[Stored data entries]
++++++++++

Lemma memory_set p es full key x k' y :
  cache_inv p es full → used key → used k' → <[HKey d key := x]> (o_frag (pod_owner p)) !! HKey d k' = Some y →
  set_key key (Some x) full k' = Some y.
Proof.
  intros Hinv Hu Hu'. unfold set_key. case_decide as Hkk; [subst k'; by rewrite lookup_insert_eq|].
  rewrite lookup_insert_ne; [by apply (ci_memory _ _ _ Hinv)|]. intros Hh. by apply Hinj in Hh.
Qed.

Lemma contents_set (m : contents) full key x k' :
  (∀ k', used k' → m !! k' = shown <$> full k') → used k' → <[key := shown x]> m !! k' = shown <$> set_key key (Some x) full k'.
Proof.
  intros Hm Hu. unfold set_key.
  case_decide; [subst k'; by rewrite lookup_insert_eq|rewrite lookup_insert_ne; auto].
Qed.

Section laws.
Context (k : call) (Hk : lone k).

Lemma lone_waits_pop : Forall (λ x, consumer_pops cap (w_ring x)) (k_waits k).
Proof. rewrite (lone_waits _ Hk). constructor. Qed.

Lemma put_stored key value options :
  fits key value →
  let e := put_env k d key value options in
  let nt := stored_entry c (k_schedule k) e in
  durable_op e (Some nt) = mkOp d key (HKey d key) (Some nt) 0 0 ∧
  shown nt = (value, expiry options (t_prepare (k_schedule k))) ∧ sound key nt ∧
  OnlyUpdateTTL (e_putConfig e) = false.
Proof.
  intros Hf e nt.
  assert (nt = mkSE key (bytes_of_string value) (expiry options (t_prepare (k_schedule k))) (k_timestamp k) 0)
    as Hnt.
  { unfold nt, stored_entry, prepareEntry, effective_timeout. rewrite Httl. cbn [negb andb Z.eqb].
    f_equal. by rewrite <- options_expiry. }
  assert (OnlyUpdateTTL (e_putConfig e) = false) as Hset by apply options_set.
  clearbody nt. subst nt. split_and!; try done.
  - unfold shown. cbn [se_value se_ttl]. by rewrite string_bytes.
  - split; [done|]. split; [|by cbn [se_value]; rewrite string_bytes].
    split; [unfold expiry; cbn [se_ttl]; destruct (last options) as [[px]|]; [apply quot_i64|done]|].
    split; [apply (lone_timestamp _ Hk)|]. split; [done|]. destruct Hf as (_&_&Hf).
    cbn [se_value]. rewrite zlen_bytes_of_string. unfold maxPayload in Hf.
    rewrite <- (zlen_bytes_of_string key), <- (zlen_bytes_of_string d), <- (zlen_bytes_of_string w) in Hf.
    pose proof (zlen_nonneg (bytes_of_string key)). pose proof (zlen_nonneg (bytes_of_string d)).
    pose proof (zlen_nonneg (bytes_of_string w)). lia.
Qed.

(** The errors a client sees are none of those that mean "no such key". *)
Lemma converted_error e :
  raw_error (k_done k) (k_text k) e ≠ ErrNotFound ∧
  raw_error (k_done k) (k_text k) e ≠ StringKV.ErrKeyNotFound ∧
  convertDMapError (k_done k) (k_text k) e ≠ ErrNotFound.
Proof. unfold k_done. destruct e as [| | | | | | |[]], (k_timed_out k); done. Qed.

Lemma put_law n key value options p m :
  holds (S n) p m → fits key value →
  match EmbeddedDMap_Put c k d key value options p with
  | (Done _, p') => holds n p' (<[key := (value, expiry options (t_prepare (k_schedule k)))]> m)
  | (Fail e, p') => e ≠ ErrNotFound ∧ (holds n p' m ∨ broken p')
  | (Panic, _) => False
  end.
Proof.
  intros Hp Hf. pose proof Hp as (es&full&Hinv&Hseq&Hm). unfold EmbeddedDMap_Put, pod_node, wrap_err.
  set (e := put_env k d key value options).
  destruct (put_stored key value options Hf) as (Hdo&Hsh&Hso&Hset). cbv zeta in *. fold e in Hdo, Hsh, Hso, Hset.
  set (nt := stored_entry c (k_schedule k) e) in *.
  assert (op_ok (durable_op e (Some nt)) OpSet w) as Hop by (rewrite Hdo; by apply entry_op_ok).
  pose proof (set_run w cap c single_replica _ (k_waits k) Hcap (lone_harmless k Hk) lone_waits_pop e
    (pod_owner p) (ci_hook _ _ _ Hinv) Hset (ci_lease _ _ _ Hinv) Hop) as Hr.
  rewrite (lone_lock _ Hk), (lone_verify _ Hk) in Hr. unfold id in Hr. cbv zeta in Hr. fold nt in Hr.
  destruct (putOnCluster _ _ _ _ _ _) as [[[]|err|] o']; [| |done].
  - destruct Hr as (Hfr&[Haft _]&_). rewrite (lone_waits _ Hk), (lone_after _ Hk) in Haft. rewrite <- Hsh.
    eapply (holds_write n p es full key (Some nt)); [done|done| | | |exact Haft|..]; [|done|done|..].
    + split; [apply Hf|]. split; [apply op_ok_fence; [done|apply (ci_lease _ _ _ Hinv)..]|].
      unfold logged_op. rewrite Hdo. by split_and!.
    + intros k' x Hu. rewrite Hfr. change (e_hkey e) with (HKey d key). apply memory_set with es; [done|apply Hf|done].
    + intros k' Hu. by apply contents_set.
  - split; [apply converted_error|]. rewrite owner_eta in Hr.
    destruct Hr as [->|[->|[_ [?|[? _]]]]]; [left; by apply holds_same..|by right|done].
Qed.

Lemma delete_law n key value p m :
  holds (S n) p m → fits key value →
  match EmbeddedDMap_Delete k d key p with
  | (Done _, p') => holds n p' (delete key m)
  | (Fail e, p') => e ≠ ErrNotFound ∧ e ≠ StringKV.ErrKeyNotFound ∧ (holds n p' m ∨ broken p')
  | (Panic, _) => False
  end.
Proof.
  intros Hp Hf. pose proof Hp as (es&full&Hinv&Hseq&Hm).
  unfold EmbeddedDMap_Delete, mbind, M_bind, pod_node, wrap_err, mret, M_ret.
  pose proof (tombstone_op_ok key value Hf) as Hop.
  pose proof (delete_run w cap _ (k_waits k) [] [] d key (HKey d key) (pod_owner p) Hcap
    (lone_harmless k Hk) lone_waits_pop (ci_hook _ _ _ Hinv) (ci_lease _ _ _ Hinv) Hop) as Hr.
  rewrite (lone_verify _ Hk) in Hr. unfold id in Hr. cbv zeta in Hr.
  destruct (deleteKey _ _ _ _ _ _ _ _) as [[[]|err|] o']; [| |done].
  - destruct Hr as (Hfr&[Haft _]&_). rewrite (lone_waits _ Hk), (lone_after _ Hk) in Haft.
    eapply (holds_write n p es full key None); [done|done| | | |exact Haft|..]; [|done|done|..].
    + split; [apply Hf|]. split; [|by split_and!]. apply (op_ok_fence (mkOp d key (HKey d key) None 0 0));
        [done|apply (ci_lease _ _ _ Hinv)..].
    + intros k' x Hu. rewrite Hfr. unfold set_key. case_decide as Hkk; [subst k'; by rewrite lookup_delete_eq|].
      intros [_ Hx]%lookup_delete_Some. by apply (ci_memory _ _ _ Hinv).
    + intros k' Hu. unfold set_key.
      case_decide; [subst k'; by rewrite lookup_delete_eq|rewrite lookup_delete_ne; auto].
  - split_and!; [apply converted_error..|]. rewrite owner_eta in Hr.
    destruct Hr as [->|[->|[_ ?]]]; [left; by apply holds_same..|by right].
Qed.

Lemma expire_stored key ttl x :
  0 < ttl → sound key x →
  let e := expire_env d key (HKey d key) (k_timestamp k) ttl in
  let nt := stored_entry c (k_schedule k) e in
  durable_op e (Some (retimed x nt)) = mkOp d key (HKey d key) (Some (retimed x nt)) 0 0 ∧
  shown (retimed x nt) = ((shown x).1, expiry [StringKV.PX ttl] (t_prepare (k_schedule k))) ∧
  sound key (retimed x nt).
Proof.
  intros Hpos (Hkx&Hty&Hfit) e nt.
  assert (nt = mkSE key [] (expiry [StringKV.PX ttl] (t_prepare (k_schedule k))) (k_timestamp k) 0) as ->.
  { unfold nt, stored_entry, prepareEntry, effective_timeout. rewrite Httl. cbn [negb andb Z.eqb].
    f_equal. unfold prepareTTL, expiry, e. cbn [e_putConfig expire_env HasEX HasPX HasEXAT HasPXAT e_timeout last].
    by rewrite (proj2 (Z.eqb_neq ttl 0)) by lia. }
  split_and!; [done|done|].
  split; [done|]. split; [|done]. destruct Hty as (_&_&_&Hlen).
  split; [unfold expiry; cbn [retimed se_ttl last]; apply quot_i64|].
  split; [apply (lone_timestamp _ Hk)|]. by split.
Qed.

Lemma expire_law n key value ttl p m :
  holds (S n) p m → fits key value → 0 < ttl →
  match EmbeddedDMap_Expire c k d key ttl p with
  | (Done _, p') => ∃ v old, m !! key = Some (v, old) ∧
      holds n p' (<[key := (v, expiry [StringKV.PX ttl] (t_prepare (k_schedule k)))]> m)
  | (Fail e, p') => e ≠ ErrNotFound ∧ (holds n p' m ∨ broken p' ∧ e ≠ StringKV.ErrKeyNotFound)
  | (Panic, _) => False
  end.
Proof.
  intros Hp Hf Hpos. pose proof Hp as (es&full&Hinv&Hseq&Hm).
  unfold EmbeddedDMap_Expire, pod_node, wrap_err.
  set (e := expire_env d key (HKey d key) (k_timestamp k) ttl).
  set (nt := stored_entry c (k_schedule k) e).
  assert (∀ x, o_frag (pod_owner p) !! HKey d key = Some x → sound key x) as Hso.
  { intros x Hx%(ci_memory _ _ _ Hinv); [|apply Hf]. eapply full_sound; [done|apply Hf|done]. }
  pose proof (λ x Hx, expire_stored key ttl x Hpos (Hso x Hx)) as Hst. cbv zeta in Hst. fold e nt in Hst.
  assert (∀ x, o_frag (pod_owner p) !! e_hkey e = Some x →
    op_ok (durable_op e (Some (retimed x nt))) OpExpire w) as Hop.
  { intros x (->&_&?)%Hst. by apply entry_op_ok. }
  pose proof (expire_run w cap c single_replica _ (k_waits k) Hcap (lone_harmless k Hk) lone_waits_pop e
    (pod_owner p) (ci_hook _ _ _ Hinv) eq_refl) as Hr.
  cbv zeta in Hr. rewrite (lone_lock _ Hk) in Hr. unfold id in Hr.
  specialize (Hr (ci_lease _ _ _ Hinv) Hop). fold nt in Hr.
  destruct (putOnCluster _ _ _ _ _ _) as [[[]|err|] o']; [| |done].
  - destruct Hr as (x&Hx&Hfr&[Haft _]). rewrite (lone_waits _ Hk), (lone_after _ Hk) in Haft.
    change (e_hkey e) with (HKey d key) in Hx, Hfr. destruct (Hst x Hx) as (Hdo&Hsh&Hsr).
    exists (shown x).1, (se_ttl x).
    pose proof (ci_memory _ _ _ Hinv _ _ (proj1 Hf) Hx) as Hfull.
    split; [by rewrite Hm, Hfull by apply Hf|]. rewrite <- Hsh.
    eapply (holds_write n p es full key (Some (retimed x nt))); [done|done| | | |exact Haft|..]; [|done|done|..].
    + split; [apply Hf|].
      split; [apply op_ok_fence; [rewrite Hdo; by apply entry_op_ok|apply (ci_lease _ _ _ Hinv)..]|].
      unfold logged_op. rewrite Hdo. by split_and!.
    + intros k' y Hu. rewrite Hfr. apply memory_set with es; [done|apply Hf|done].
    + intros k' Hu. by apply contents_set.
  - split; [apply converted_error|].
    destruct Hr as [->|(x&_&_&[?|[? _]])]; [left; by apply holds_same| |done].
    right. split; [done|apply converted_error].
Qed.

++++++++++

Working from the records above, write out verbatim only the lines from the line containing "intros Hp Hf. pose proof Hp as (es&full&Hinv&Hseq&Hm). unfold" through the line containing "destruct (put_stored key".

  intros Hp Hf. pose proof Hp as (es&full&Hinv&Hseq&Hm). unfold EmbeddedDMap_Put, pod_node, wrap_err.
  set (e := put_env k d key value options).
  destruct (put_stored key value options Hf) as (Hdo&Hsh&Hso&Hset). cbv zeta in *. fold e in Hdo, Hsh, Hso, Hset.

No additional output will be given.